>>>

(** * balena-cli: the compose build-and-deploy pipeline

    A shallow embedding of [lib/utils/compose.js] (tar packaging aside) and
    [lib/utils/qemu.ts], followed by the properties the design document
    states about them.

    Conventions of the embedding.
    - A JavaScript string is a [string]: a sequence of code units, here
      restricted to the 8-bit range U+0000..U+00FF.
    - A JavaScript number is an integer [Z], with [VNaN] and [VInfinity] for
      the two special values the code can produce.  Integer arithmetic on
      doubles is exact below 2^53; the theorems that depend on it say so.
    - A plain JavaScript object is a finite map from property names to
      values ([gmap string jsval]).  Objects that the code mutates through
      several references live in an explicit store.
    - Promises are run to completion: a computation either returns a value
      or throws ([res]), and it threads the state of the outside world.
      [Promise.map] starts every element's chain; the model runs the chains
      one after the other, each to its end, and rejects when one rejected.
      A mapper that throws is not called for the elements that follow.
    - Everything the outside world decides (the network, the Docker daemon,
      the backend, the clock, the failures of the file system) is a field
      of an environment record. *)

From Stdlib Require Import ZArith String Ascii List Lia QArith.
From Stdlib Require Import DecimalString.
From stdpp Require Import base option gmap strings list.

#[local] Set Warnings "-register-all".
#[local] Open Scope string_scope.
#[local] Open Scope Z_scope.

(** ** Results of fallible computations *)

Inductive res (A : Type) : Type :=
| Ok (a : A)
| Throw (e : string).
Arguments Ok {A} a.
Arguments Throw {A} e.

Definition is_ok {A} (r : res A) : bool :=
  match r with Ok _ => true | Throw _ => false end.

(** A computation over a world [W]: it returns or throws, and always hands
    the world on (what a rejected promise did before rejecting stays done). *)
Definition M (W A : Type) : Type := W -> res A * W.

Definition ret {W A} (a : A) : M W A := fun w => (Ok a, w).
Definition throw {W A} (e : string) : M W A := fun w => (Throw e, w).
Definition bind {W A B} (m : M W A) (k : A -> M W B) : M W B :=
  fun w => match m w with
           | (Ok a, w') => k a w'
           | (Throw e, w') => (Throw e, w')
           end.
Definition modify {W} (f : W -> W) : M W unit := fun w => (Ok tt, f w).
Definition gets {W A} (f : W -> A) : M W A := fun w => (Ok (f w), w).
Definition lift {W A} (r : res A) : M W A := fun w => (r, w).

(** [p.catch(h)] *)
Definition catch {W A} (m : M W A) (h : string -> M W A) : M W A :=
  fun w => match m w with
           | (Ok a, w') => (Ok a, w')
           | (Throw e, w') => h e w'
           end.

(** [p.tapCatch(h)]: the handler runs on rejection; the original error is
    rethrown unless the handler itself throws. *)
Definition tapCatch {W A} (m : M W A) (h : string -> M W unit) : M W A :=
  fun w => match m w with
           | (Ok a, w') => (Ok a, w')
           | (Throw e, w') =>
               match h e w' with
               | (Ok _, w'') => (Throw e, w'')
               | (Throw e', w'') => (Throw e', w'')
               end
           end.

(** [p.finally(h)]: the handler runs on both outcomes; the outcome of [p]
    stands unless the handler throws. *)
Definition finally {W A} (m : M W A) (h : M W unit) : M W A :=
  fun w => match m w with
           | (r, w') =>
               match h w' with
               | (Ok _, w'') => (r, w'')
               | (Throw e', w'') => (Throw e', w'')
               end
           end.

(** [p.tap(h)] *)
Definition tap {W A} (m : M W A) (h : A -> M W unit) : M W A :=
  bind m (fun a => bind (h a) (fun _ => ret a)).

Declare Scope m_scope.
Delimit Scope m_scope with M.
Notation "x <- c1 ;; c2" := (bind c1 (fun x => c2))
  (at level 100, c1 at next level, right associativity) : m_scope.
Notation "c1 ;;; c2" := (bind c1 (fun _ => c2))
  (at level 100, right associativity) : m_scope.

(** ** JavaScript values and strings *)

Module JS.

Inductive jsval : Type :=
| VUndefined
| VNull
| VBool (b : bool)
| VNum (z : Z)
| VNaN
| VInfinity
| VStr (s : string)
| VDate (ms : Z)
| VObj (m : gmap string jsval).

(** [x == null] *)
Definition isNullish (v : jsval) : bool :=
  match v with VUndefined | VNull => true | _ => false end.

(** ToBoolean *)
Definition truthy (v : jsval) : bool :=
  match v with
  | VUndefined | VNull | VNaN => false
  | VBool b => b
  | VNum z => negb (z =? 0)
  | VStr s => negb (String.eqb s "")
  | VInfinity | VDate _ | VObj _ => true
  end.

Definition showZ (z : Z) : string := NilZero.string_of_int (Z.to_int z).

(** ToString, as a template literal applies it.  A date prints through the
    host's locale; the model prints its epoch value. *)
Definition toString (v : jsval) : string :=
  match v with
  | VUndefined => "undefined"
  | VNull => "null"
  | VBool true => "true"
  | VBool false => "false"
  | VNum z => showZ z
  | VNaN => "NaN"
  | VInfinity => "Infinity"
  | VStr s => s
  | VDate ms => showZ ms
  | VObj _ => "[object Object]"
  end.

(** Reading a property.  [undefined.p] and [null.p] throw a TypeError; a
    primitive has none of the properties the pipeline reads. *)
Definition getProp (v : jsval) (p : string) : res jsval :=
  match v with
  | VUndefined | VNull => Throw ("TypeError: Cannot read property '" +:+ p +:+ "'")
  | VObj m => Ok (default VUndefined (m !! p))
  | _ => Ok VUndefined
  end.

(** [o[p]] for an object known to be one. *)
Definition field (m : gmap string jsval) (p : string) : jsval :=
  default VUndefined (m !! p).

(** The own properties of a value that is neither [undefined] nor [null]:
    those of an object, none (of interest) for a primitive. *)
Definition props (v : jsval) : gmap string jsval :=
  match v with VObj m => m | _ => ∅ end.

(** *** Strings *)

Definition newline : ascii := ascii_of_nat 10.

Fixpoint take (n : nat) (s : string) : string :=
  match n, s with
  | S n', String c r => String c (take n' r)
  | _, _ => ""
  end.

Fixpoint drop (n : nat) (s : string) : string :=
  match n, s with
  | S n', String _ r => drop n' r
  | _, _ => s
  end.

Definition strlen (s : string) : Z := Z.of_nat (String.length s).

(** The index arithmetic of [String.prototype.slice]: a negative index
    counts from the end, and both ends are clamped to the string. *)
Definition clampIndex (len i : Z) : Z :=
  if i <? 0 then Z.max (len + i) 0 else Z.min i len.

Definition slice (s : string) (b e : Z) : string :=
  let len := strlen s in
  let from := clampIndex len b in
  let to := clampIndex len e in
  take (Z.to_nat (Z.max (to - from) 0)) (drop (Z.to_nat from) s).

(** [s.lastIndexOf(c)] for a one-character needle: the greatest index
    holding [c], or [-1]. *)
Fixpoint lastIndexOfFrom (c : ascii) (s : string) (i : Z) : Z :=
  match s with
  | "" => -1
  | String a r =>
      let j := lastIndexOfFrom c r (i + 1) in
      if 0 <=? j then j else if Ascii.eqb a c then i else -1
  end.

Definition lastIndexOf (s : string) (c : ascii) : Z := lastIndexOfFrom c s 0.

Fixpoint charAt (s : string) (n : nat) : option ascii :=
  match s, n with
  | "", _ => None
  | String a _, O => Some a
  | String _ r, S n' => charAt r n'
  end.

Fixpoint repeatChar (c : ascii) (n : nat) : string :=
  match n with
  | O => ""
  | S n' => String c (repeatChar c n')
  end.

<<<

#### [WORK TO COMPLETE]
Locate the lines above that hold the word "primitive". Show every one of them.

#### [RESPONSE TO THIS TASK]
    primitive has none of the properties the pipeline reads. *)
    those of an object, none (of interest) for a primitive. *)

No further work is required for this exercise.